TASK REQUIREMENTS: Search the listing for the word "lowers" and copy every line where it turns up.

=== Begin Enclosure ===

(** In every construction, [__search_x_point] returns a pair [(x, z)] in
    which [z] is the elevation of the sweep path, a line through the origin
    of the stored slope, at the abscissa of the last pass of the loop.
    The abscissa [x] is that of the last pass when the search stopped at a
    minimum; when it stopped at the cap, [x] may already have moved one
    increment on, and then [z] is not the elevation at [x]. *)
Theorem search_x_point_returns_last_elevation :
  forall (a : Mesh.args F) (e : Mesh.env F) (p : coord F),
  Mesh.make_env a = Ok e ->
  exists m0 s x_last,
    SweepPath.m (Mesh.sweep_path e) = Some m0
    /\ SweepPath.c (Mesh.sweep_path e) = fz 0
    /\ Mesh.search_loop Mesh.search_fuel e p (Mesh.search_init p) = Some (Ok s)
    /\ Mesh.search_x_point e p = Ok (Mesh.start_point_x s, line_func m0 (fz 0) x_last)
    /\ (Mesh.start_point_x s = x_last
        \/ Mesh.start_point_x s = (x_last - Mesh.search_x_inc e)%fl
        \/ Mesh.start_point_x s = (x_last + Mesh.search_x_inc e)%fl)
    /\ (Mesh.min_found s = true -> Mesh.start_point_x s = x_last).
Proof.
  intros a e p He.
  destruct (make_env_inv a e He) as (Hstraight & [m0 Hm] & _).
  assert (Hc : SweepPath.c (Mesh.sweep_path e) = fz 0).
  { unfold Mesh.make_env in He. apply bind_ok in He. destruct He as [[path ret] [Hpath He]].
    unfold SweepPath.get_sweep_line_properties, SweepPath.init in Hpath.
    cbn [SweepPath.pt3] in Hpath.
    destruct (Mesh.arg_pt3 a) as [p3|].
    - destruct (findCircle _ _ _ _ _ _) as [circle|[]]; inversion Hpath; subst; clear Hpath.
      + apply bind_ok in He. destruct He as [l1 [_ He]]. discriminate.
      + discriminate.
    - inversion Hpath; subst; clear Hpath.
      apply bind_ok in He. destruct He as [l1 [_ He]].
      apply bind_ok in He. destruct He as [z [_ He]].
      apply bind_ok in He. destruct He as [l2 [_ He]].
      apply bind_ok in He. destruct He as [st [_ He]].
      inversion He; subst. reflexivity. }
  destruct (search_loop_fuel e m0 p Hstraight Hm Mesh.search_fuel (Mesh.search_init p))
    as [s [Hloop _]]; [simpl; unfold Mesh.max_loop; lia | simpl; unfold Mesh.max_loop; lia
                       | reflexivity |].
  destruct (search_loop_last_pass e m0 p Hstraight Hm Mesh.search_fuel (Mesh.search_init p) s
              eq_refl Hloop)
    as [x_last [Hz [Hx Hmin]]].
  exists m0, s, x_last. split; [exact Hm|]. split; [exact Hc|]. split; [exact Hloop|].
  split; [|split; [exact Hx | exact Hmin]].
  unfold Mesh.search_x_point. rewrite Hloop. cbn [bind]. rewrite Hz, Hc. reflexivity.
Qed.

End SearchResult.

(** ** Element tags *)

Section ElementTags.
Context {F : Type} `{FloatOps F} `{Static F}.
Variable e : Mesh.env F.
Variable ec0 : Z.

Local Notation "'tags_ok'" := (Mesh.tags_ok ec0).

Lemma tags_ok_same : forall s s' : Mesh.t F,
  tags_ok s ->
  Mesh.element_counter s' = Mesh.element_counter s ->
  Mesh.all_ele s' = Mesh.all_ele s ->
  tags_ok s'.
Proof.
  intros s s' Ht Hc Ha. unfold Mesh.tags_ok. rewrite Hc, Ha. exact Ht.
Qed.

(** Closes the goals about states that hold the same elements. *)
Ltac tags_same Ht := apply (tags_ok_same _ _ Ht); reflexivity.

(** A new element takes the counter as its tag and moves the counter up. *)
Lemma tags_ok_insert : forall (s s' : Mesh.t F) (l1 l2 : list Mesh.ele) (el : Mesh.ele),
  tags_ok s ->
  Mesh.all_ele s = l1 ++ l2 ->
  Mesh.all_ele s' = l1 ++ el :: l2 ->
  Mesh.ele_tag el = Mesh.element_counter s ->
  Mesh.element_counter s' = Mesh.element_counter s + 1 ->
  tags_ok s'.
Proof.
  intros s s' l1 l2 el (Hc & Hnd & Hr) Hs Hs' Htag Hc'. unfold Mesh.tags_ok.
  rewrite Hs in Hc, Hnd, Hr. rewrite Hs', Hc'.
  assert (Hfresh : ~ In (Mesh.ele_tag el) (map Mesh.ele_tag (l1 ++ l2))).
  { intro Hin. apply in_map_iff in Hin. destruct Hin as [el' [Heq Hin]].
    specialize (Hr el' Hin). lia. }
  split; [|split].
  - unfold len in *. rewrite length_app in *. simpl. lia.
  - rewrite map_app. simpl. rewrite map_app in Hnd, Hfresh.
    apply (NoDup_Add (Add_app (Mesh.ele_tag el) (map Mesh.ele_tag l1) (map Mesh.ele_tag l2))).
    split; assumption.
  - intros el' Hin. apply in_app_iff in Hin. simpl in Hin.
    assert (Hcases : el' = el \/ In el' (l1 ++ l2)).
    { rewrite in_app_iff. destruct Hin as [Hin | [Hin | Hin]]; [right; left; exact Hin
                                                   | left; symmetry; exact Hin
                                                   | right; right; exact Hin]. }
    destruct Hcases as [Heq|Hold].
    + subst el'. unfold len in Hc. lia.
    + specialize (Hr el' Hold). lia.
Qed.

Lemma get_geo_transform_tag_tags : forall (s s' : Mesh.t F) (p : Z * Z) (tag : Z),
  tags_ok s -> Mesh.get_geo_transform_tag e s p = Ok (tag, s') ->
  tags_ok s'
  /\ Mesh.element_counter s' = Mesh.element_counter s
  /\ Mesh.long_ele s' = Mesh.long_ele s
  /\ Mesh.trans_ele s' = Mesh.trans_ele s
  /\ Mesh.edge_span_ele s' = Mesh.edge_span_ele s.
Proof.
  intros s s' p tag Ht Hrun. unfold Mesh.get_geo_transform_tag in Hrun.
  bind_inv Hrun. bind_inv Hrun. inversion Hrun; subst; clear Hrun.
  split; [tags_same Ht | repeat split].
Qed.

Lemma assign_transverse_members_tags : forall (s s' : Mesh.t F) (pre cur : Z),
  tags_ok s -> Mesh.assign_transverse_members e s pre cur = Ok s' -> tags_ok s'.
Proof.
  intros s s' pre cur Ht Hrun. unfold Mesh.assign_transverse_members in Hrun.
  bind_inv Hrun. destruct r as [tag s1]. inversion Hrun; subst; clear Hrun.
  destruct (get_geo_transform_tag_tags _ _ _ _ Ht Hr) as (Ht1 & _).
  apply (tags_ok_insert s1 _ (Mesh.long_ele s1 ++ Mesh.trans_ele s1) (Mesh.edge_span_ele s1)
           (Mesh.mk_ele (Mesh.element_counter s1) pre cur (Mesh.global_x_grid_count s1) tag) Ht1).
  - unfold Mesh.all_ele. rewrite app_assoc. reflexivity.
  - unfold Mesh.all_ele. simpl. rewrite <- !app_assoc. reflexivity.
  - reflexivity.
  - reflexivity.
Qed.

Lemma append_trans_tags : forall (s : Mesh.t F) (pre cur g tag : Z),
  tags_ok s ->
  tags_ok (Mesh.set_element_counter
             (Mesh.set_trans_ele s
                (Mesh.trans_ele s ++ [Mesh.mk_ele (Mesh.element_counter s) pre cur g tag]))
             (Mesh.element_counter s + 1)).
Proof.
  intros s pre cur g tag Ht.
  apply (tags_ok_insert s _ (Mesh.long_ele s ++ Mesh.trans_ele s) (Mesh.edge_span_ele s)
           (Mesh.mk_ele (Mesh.element_counter s) pre cur g tag) Ht).
  - unfold Mesh.all_ele. rewrite app_assoc. reflexivity.
  - unfold Mesh.all_ele. simpl. rewrite <- !app_assoc. reflexivity.
  - reflexivity.
  - reflexivity.
Qed.

Lemma assign_longitudinal_members_tags : forall (s s' : Mesh.t F) (pre cur g : Z),
  tags_ok s -> Mesh.assign_longitudinal_members e s pre cur g = Ok s' -> tags_ok s'.
Proof.
  intros s s' pre cur g Ht Hrun. unfold Mesh.assign_longitudinal_members in Hrun.
  bind_inv Hrun. destruct r as [tag s1]. inversion Hrun; subst; clear Hrun.
  destruct (get_geo_transform_tag_tags _ _ _ _ Ht Hr) as (Ht1 & _).
  apply (tags_ok_insert s1 _ (Mesh.long_ele s1) (Mesh.trans_ele s1 ++ Mesh.edge_span_ele s1)
           (Mesh.mk_ele (Mesh.element_counter s1) pre cur g tag) Ht1).
  - reflexivity.
  - unfold Mesh.all_ele. simpl. rewrite <- !app_assoc. reflexivity.
  - reflexivity.
  - reflexivity.
Qed.

Lemma assign_edge_trans_members_tags : forall (s s' : Mesh.t F) (pre cur g : Z),
  tags_ok s -> Mesh.assign_edge_trans_members e s pre cur g = Ok s' -> tags_ok s'.
Proof.
  intros s s' pre cur g Ht Hrun. unfold Mesh.assign_edge_trans_members in Hrun.
  bind_inv Hrun. destruct r as [tag s1]. inversion Hrun; subst; clear Hrun.
  destruct (get_geo_transform_tag_tags _ _ _ _ Ht Hr) as (Ht1 & _).
  apply (tags_ok_insert s1 _ (Mesh.all_ele s1) []
           (Mesh.mk_ele (Mesh.element_counter s1) pre cur g tag) Ht1).
  - rewrite app_nil_r. reflexivity.
  - unfold Mesh.all_ele. simpl. rewrite !app_assoc. reflexivity.
  - reflexivity.
  - reflexivity.
Qed.

Lemma link_first_match_tags : forall (curs : list Z) (s s' : Mesh.t F) (pre : Z),
  tags_ok s -> Mesh.link_first_match e s pre curs = Ok s' -> tags_ok s'.
Proof.
  induction curs as [|cur rest IH]; intros s s' pre Ht Hrun; simpl in Hrun.
  - inversion Hrun; subst; exact Ht.
  - bind_inv Hrun. bind_inv Hrun. destruct (_ =? _).
    + exact (assign_longitudinal_members_tags _ _ _ _ _ Ht Hrun).
    + exact (IH _ _ _ Ht Hrun).
Qed.

Lemma link_longitudinal_tags : forall (previous assigned : list Z) (s s' : Mesh.t F),
  tags_ok s -> Mesh.link_longitudinal e s previous assigned = Ok s' -> tags_ok s'.
Proof.
  intros previous assigned s s' Ht Hrun. unfold Mesh.link_longitudinal in Hrun.
  apply (foldM_invariant _ _ tags_ok) in Hrun; [exact Hrun | | exact Ht].
  intros st pre st' _ Hst Hbody. exact (link_first_match_tags _ _ _ _ Hst Hbody).
Qed.
(** * Fraud-detection agent: signal tools, loader and orchestrator

    A shallow embedding of the deterministic parts of the repository
    ([src/agent/tools.py], [src/data/loader.py], [src/prompts.py],
    [src/agent/agent.py], [app.py]) and the properties its specification
    states about them, followed by further properties of the code.

    Conventions of the embedding.
    - A finite Python [float] is the rational it denotes ([Q]), so the
      comparisons of the code are the exact ones.  The arithmetic whose
      rounding decides an answer is not computed on rationals: the double
      quotient of [check_balance_anomaly] and the float32 operations
      behind [compare_to_account_average] are variables of their
      sections, and [Double.div] is IEEE double division itself, for
      evaluation.  The fraud rate of a window, a quotient of two row
      counts tested against 5 and 0, is kept as a rational.  A result
      that may be not-a-number (the sample standard deviation of a single
      value) is a [pyfloat], a rational or [NaN].
    - A pandas [DataFrame] is the list of its rows, top to bottom; the index
      label is a field of the row.
    - What pandas and numpy decide (which rows [sample] draws, how
      [sort_values] orders equal keys, the float32 statistics of a
      column) is a variable of the section that uses it.
    - The language model behind [agent_executor.invoke] is an oracle: a
      function from the messages it is sent to what the call does. *)

From Stdlib Require Import ZArith QArith Qround Bool List Ascii String.
From Stdlib Require Import Permutation Sorted Lia Lqa.
From Stdlib Require PrimFloat FloatOps SpecFloat Uint63.
Import ListNotations.

Open Scope string_scope.
Open Scope Z_scope.

(* ====================================================================== *)
(** * Python values: exceptions, results and strings *)

Module Py.

(** A raised [Exception]: its class and [str(e)].  Signals that derive
    from [BaseException] only ([KeyboardInterrupt], [SystemExit]) are not
    failures of a call and are outside the model. *)
Record exn : Type := mkExn {
  exn_class : string;
  exn_str : string
}.

Definition ValueError (msg : string) : exn := mkExn "ValueError" msg.
Definition FileNotFoundError (msg : string) : exn :=
  mkExn "FileNotFoundError" msg.
Definition IndexError (msg : string) : exn := mkExn "IndexError" msg.

(** A call returns a value or raises. *)
Inductive result (A : Type) : Type :=
| Return (a : A)
| Raise (e : exn).
Arguments Return {A} a.
Arguments Raise {A} e.

Definition raises {A : Type} (r : result A) : bool :=
  match r with
  | Return _ => false
  | Raise _ => true
  end.

(** [c.lower()] on the ASCII letters; a byte outside [A-Z] is kept.  A
    cased letter outside ASCII, which [str.lower] lowers too, stays as it
    is typed: none of them lowers to a letter of a mode name, so the test
    of the mode is the same, and only the text that shows the mode back
    differs for such a letter. *)
Definition lower_ascii (c : ascii) : ascii :=
  let n := nat_of_ascii c in
  if ((65 <=? n)%nat && (n <=? 90)%nat)%bool then ascii_of_nat (n + 32) else c.

Definition upper_ascii (c : ascii) : ascii :=
  let n := nat_of_ascii c in
  if ((97 <=? n)%nat && (n <=? 122)%nat)%bool then ascii_of_nat (n - 32) else c.

Fixpoint lower (s : string) : string :=
  match s with
  | EmptyString => EmptyString
  | String c rest => String (lower_ascii c) (lower rest)
  end.

(** [x in xs] on strings. *)
Definition str_in (x : string) (xs : list string) : bool :=
  existsb (String.eqb x) xs.

(** [sep.join(parts)] *)
Fixpoint join (sep : string) (parts : list string) : string :=
  match parts with
  | [] => ""
  | [p] => p
  | p :: rest => p ++ sep ++ join sep rest
  end.
Lemma keeps_bookkeeping_pair (org_row : row) (org_table dwh_table : string) :
  ensures (preserved bookkeeping_consistent) (process_pair org_row org_table dwh_table).
Proof.
  assert (Hexc : forall r, ensures (preserved bookkeeping_consistent)
                             (add_row_to_batch r "exceptions")).
  { intros r. apply bookkeeping_add_row; discriminate. }
  assert (Hlog : forall msg, ensures (preserved bookkeeping_consistent)
                               (write_to_log_file msg)).
  { intros msg s. unfold preserved. now apply bookkeeping_frame. }
  assert (Hrefl : forall s, preserved bookkeeping_consistent s s)
    by (intros s I; exact I).
  assert (Htrans : forall s1 s2 s3,
             preserved bookkeeping_consistent s1 s2 ->
             preserved bookkeeping_consistent s2 s3 ->
             preserved bookkeeping_consistent s1 s3)
    by (intros s1 s2 s3 H1 H2 I; auto).
  assert (Gcur : forall r, ensures keeps_bookkeeping (add_row_to_current_batch r)).
  { intros r s F I. unfold add_row_to_current_batch, exec, bind, read. cbn [fst snd].
    fold (exec (add_row_to_batch r (current_dwh_table_name s)) s).
    destruct (add_row_keeps r (current_dwh_table_name s) s) as (_ & _ & _ & H4 & _).
    split.
    - unfold feeds_warehouse_table in F. apply andb_prop in F.
      destruct F as [F1 F2]. apply negb_true_iff in F1, F2.
      apply String.eqb_neq in F1, F2. now apply bookkeeping_add_row.
    - unfold feeds_warehouse_table in *. now rewrite H4. }
  assert (Gexc : forall r, ensures keeps_bookkeeping (add_row_to_batch r "exceptions")).
  { intros r s. apply keeps_bookkeeping_intro; [apply add_row_keeps | apply Hexc]. }
  assert (Glog : forall msg, ensures keeps_bookkeeping (write_to_log_file msg)).
  { intros msg s. apply keeps_bookkeeping_intro; [reflexivity | apply Hlog]. }
  assert (Gword : forall w, ensures keeps_bookkeeping (translate_word w)).
  { intros w s. apply keeps_bookkeeping_intro;
      [apply translate_word_keeps | apply bookkeeping_translate_word]. }
  assert (Genc : forall mc, ensures keeps_bookkeeping (add_encounter_num mc)).
  { intros mc s. apply keeps_bookkeeping_intro;
      [apply add_encounter_num_keeps_current | apply bookkeeping_add_encounter_num]. }
  intros s I. unfold process_pair, exec, bind, modify. cbn [fst snd].
  set (s1 := set_current_dwh_table_name dwh_table s).
  assert (I1 : bookkeeping_consistent s1) by (revert I; now apply bookkeeping_frame).
  destruct (get_mandatory_cols (rules_of_pair org_table dwh_table) org_row) as [e|mc].
  - destruct e; try exact I1.
    exact (ensures_handle_exception Hrefl Htrans Hexc Hlog org_row []
             (MandatoryFieldMissing org_col_name) s1 I1).
  - unfold dispatch.
    destruct (String.eqb dwh_table "concept_dimension") eqn:E1.
    { apply String.eqb_eq in E1.
      apply (ensures_concept_dimension_process keeps_bookkeeping_refl
               keeps_bookkeeping_trans Gcur Gexc Glog Gword mc org_row s1);
        [|exact I1]. unfold feeds_warehouse_table, s1. simpl. now rewrite E1. }
    destruct (String.eqb dwh_table "patient_dimension") eqn:E2.
    { apply String.eqb_eq in E2.
      apply (ensures_patient_dimension_process keeps_bookkeeping_refl
               keeps_bookkeeping_trans Gcur Gexc Glog Gword mc org_row
               (rules_of_pair org_table dwh_table) s1);
        [|exact I1]. unfold feeds_warehouse_table, s1. simpl. now rewrite E2. }
    destruct (String.eqb dwh_table "observation_fact") eqn:E3; [|exact I1].
    apply String.eqb_eq in E3.
    apply (ensures_observation_fact_process keeps_bookkeeping_refl
             keeps_bookkeeping_trans Gcur Gexc Glog Gword Genc mc org_row
             (rules_of_pair org_table dwh_table) s1);
      [|exact I1]. unfold feeds_warehouse_table, s1. simpl. now rewrite E3.
Qed.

=== End Enclosure ===

REPLY TO THE EXERCISE:
    cased letter outside ASCII, which [str.lower] lowers too, stays as it
    is typed: none of them lowers to a letter of a mode name, so the test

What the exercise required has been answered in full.